E questo pone l’accento su quella che molto probabilmente è la questione più importante, ovvero come gestire la maternità a causa della carriera. Se infatti la carriera può essere ben gestita sia durante che dopo la maternità, la maternità può essere gestita bene durante la propria carriera? Questo è forse il dubbio che attanaglia maggiormente tutte le donne che vorrebbero essere madri-atlete, ma anche madri-qualunquealtracarriera. Ed è la questione che madri-atlete di grande successo probabilmente è meglio risolvibile, grazie alle grandi disponibilità economiche. Sicuramente un po’ meno per chi non dispone di queste grandi disponibilità. Anche se sicuramente intervengono altri fattori, fra sensi di colpa, mancanza di tempo e mancanza di aiuto, nel posticipare la gravidanza a dopo il ritiro dall’attività agonistica.
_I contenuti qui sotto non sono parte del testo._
(** C6 (as the code has it). Let the creature at index i be alive, with
    energy above 70% of its stomach_capacity at the reproduction stage of
    its tick and an age that is a multiple of its repro_cooldown, and let
    some other living creature of the same species and the opposite sex
    stand within Chebyshev distance 1 with energy at least 50% of its
    capacity.  Then reproduction succeeds with the first such creature of
    the array as the mate: it appends max(0, round((o1 + o2) / 2)) children,
    o1 and o2 being the offspring_per_cycle of the creature and of that
    mate, each child born at the creature's position and of the species the
    list holds at the creature's species id, and it halves the energy of
    the creature and of the mate once, whatever the number of children. *)
Theorem reproduction_with_first_mate i cs creature species k :
  unit_draws ->
  cs !! i = Some creature -> alive creature = true ->
  num (traits creature) stomach_capacity * 0.7 < energy creature ->
  ~ num (traits creature) repro_cooldown == 0 ->
  (exists m : Z,
     inject_Z (age creature) == inject_Z m * num (traits creature) repro_cooldown) ->
  index speciesList (speciesId creature) = Some species ->
  (exists j other, cs !! j = Some other /\ is_mate_for creature i j other) ->
  exists j mate children cs' k',
    cs !! j = Some mate /\ is_mate_for creature i j mate /\
    (forall m other, (m < j)%nat -> cs !! m = Some other ->
                     ~ is_mate_for creature i m other) /\
    reproduction speciesList i cs k = Some (cs', k') /\
    cs' = <[j := halved mate]> (<[i := halved creature]> (cs ++ children)) /\
    cs' !! i = Some (halved creature) /\ cs' !! j = Some (halved mate) /\
    energy (halved creature) == energy creature / 2 /\
    energy (halved mate) == energy mate / 2 /\
    Z.of_nat (length children)
      = Z.max 0 (Math_round ((num (traits creature) offspring_per_cycle
                              + num (traits mate) offspring_per_cycle) / 2)) /\
    Forall (fun child =>
              exists sx t,
                child = new_Creature species (x creature) (y creature) sx t)
           children.
Proof.
  intros Hu Hi Ha Hgate Hcd (m & Hage) Hsp (j0 & other & Hj0 & Hmate0).
  apply eligibleMate_spec in Hmate0.
  destruct (find_exists (eligibleMate creature i) cs j0 other Hj0 Hmate0) as (j & Hfind).
  destruct (find_first _ _ _ Hfind) as (mate & Hj & He & Hfirst).
  apply eligibleMate_spec in He.
  destruct (spawnOffspring_total (Z.to_nat (offspringCount creature mate))
              creature mate cs k species Hu Hsp) as (cs1 & k' & Hspawn).
  destruct (spawnOffspring_Some _ _ _ _ _ _ _ Hspawn) as (children & -> & Hlen & Hall).
  assert (Hij : j <> i) by apply He.
  assert (Hilt : (i < length cs)%nat) by (eapply lookup_lt_Some; exact Hi).
  assert (Hjlt : (j < length cs)%nat) by (eapply lookup_lt_Some; exact Hj).
  exists j, mate, children,
    (<[j := halved mate]> (<[i := halved creature]> (cs ++ children))), k'.
  split; [exact Hj|]. split; [exact He|]. split.
  { intros m' other' Hm' Hl' Hmate'. apply eligibleMate_spec in Hmate'.
    rewrite (Hfirst m' other' Hm' Hl') in Hmate'. discriminate. }
  split.
  { unfold reproduction. rewrite Hi.
    apply Qltb_true in Hgate. rewrite Hgate.
    unfold attemptReproduction. rewrite Hi, Ha. cbn [negb].
    rewrite (rem_multiple _ _ m Hcd Hage).
    unfold findMate in Hfind. unfold findMate. rewrite Hfind, Hj.
    unfold bind. rewrite Hspawn. reflexivity. }
  split; [reflexivity|]. split.
  { rewrite list_lookup_insert_ne by exact Hij.
    apply list_lookup_insert_eq. rewrite length_app. lia. }
  split.
  { apply list_lookup_insert_eq. rewrite length_insert, length_app. lia. }
  split; [unfold halved; cbn [set_energy energy]; field|].
  split; [unfold halved; cbn [set_energy energy]; field|].
  split.
  { rewrite Hlen. unfold offspringCount. lia. }
  eapply Forall_impl; [exact Hall|].
  intros child (species' & sx & t & Hs' & -> & _).
  rewrite Hsp in Hs'. injection Hs' as <-. eauto.
Qed.

(** ** Energy bounds *)

Lemma biomeFoodValue_pos b diet : 0 < biomeFoodValue b diet.
Proof. destruct b, diet; reflexivity. Qed.

(** What an attack does to the energies and to the liveness. *)
Lemma resolveAttack_energy attacker target :
  let a' := fst (resolveAttack attacker target) in
  let t' := snd (resolveAttack attacker target) in
  traits a' = traits attacker /\ traits t' = traits target /\
  alive a' = alive attacker /\ (alive t' = true -> alive target = true) /\
  energy t' <= energy target /\
  (energy a' <= energy attacker \/ energy a' <= num (traits attacker) stomach_capacity) /\
  (alive t' = true -> t' = target \/ 0 < energy t') /\
  (num (traits target) spine_damage <= 0 ->
   0 <= num (traits attacker) food_efficiency ->
   0 < num (traits attacker) stomach_capacity ->
   0 < energy attacker -> 0 < energy a').
Proof.
  cbv zeta. unfold resolveAttack. cbv zeta.
  generalize (Q.max_spec 0 (num (traits attacker) attack_damage + num (traits attacker) bite_force
            - (num (traits target) armor + num (traits target) shell_hardness * 2))).
  generalize (Qmax 0 (num (traits attacker) attack_damage + num (traits attacker) bite_force
            - (num (traits target) armor + num (traits target) shell_hardness * 2))).
  intros d _.
  destruct (Qleb d 0) eqn:E0; [apply Qleb_true in E0 | apply Qleb_false in E0].
  { cbn [fst snd]. repeat split; try tauto; try lra; try (left; lra). }
  cbn [set_energy set_alive energy traits alive fst snd].
  destruct (Qltb 0 (num (traits target) spine_damage)) eqn:Es;
    [apply Qltb_true in Es | apply Qltb_false in Es];
    cbn [set_energy set_alive energy traits alive fst snd];
    destruct (flag (traits attacker) has_venom) eqn:Ef; cbn [andb];
    try (destruct (Qltb 0 (num (traits attacker) venom_power)) eqn:Ev;
         [apply Qltb_true in Ev | apply Qltb_false in Ev]);
    cbn [set_energy set_alive energy traits alive fst snd];
    match goal with |- context [Qleb ?e 0] => destruct (Qleb e 0) eqn:Ek end;
    (apply Qleb_true in Ek || apply Qleb_false in Ek);
    cbn [set_energy set_alive energy traits alive fst snd].
  all: split; [reflexivity|]; split; [reflexivity|]; split; [reflexivity|].
  all: split; [intros; first [assumption | discriminate]|].
  all: split; [lra|].
  all: split; [first [left; lra | right; apply Q.le_min_l]|].
  all: split; [intros; first [discriminate | right; lra]|].
  all: intros; qminmax; lra.
Qed.

Lemma resolveAttack_capped attacker target :
  capped attacker -> capped target ->
  capped (fst (resolveAttack attacker target)) /\
  capped (snd (resolveAttack attacker target)).
Proof.
  intros [Ha1 Ha2] [Ht1 Ht2].
  destruct (resolveAttack_energy attacker target)
    as (Eta & Ett & Eaa & Eat & Het & Hea & _ & _).
  unfold capped. rewrite Eta, Ett, Eaa. split; split; try assumption.
  - intros H. specialize (Ha2 H). destruct Hea; lra.
  - intros H. specialize (Ht2 (Eat H)). lra.
Qed.

Lemma resolveAttack_lively attacker target :
  capped attacker -> benign attacker -> benign target ->
  lively attacker -> lively target ->
  lively (fst (resolveAttack attacker target)) /\
  lively (snd (resolveAttack attacker target)).
Proof.
  intros [Hc _] (_ & Hfood & _) (_ & _ & Hspine) Hla Hlt.
  destruct (resolveAttack_energy attacker target)
    as (Eta & Ett & Eaa & Eat & Het & Hea & Hpos & Hatt).
  unfold lively. rewrite Eaa. split.
  - intros H. apply Hatt; try assumption; [lra | exact (Hla H)].
  - intros H. destruct (Hpos H) as [E|E]; [|exact E].
    rewrite E in *. exact (Hlt H).
Qed.

(** The creature as the tick leaves it after feeding. *)
Lemma fed_creature_bounds c k moved k2 b :
  alive c = true -> dies (ageAndHunger c) = false ->
  movement world (regenerate (ageAndHunger c)) k = Some (moved, k2) ->
  let fed := feed b moved in
  traits fed = traits c /\ alive fed = true /\
  energy fed <= num (traits c) stomach_capacity /\
  (0 < num (traits c) stomach_capacity -> benign c -> 0 < energy fed).
Proof.
  intros Ha Hd Hm fed.
  pose proof (movement_keeps_body _ _ _ _ Hm) as Hbody.
  assert (Ht : traits moved = traits c /\ alive moved = true /\
               energy moved = energy (regenerate (ageAndHunger c)) /\
               dietType moved = dietType c).
  { split; [|split; [|split]].
    - change (traits (set_pos 0 0 moved) = traits c). rewrite Hbody. reflexivity.
    - change (alive (set_pos 0 0 moved) = true). rewrite Hbody. exact Ha.
    - change (energy (set_pos 0 0 moved) = energy (regenerate (ageAndHunger c))).
      rewrite Hbody. reflexivity.
    - change (dietType (set_pos 0 0 moved) = dietType c). rewrite Hbody. reflexivity. }
  destruct Ht as (Ht & Hal & Hen & Hdiet).
  destruct (feed_energy b moved) as [He Hf].
  assert (Htf : traits fed = traits c).
  { change (traits (set_energy 0 fed) = traits c). subst fed. rewrite Hf. exact Ht. }
  assert (Haf : alive fed = true).
  { change (alive (set_energy 0 fed) = true). subst fed. rewrite Hf. exact Hal. }
  split; [exact Htf|]. split; [exact Haf|].
  fold fed in He. rewrite Ht, Hdiet, Hen in He.
  unfold dies in Hd. apply orb_false_iff in Hd as [_ Hd]. apply Qleb_false in Hd.
  cbn [ageAndHunger set_energy set_age energy traits] in Hd.
  unfold regenerate, ageAndHunger in He.
  cbn [set_energy set_age energy traits dietType] in He.
  pose proof (biomeFoodValue_pos b (dietType c)) as Hfood.
  split.
  - rewrite He. apply Q.le_min_l.
  - intros Hcap (Hregen & Heff & _). rewrite He.
    revert Hd. generalize (energy c - hungerIncrease
                 (set_age (age c + 1) c)). intros e Hd.
    qminmax; try lra; try nra.
Qed.

Lemma halved_bounds c :
  capped c -> capped (halved c) /\ (lively c -> lively (halved c)).
Proof.
  intros [H1 H2]. unfold capped, lively, halved. cbn [set_energy energy traits alive].
  split; [split; [exact H1|]|].
  - intros H. specialize (H2 H). lra.
  - intros Hl H. specialize (Hl H). lra.
Qed.

Lemma stomach_capacity_not_mutable :
  (stomach_capacity ∉ MUTABLE_NUMERIC_TRAITS) /\ stomach_capacity <> metabolism_rate.
Proof.
  split; [|discriminate]. unfold MUTABLE_NUMERIC_TRAITS. intros H.
  repeat (apply elem_of_cons in H as [H|H]; [discriminate H|]).
  inversion H.
Qed.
Ma anche questo è un altro vantaggio per le mamme-atlete: il ritiro come “data di scadenza”, momento dopo il quale comincia una nuova vita, con i suoi problemi ma anche con i suoi pregi, come quello di potersi finalmente rilassare e mettere su famiglia.
La decisione è ovviamente tutta personale, non esiste una risposta giusta alla questione, ma forse molte donne vengono ingiustamente frenate dall’idea che la conciliazione sia più difficile di quanto possa essere in realtà, anche a fronte di tutti gli esempi di cui abbiamo parlato. Voi cosa ne pensate?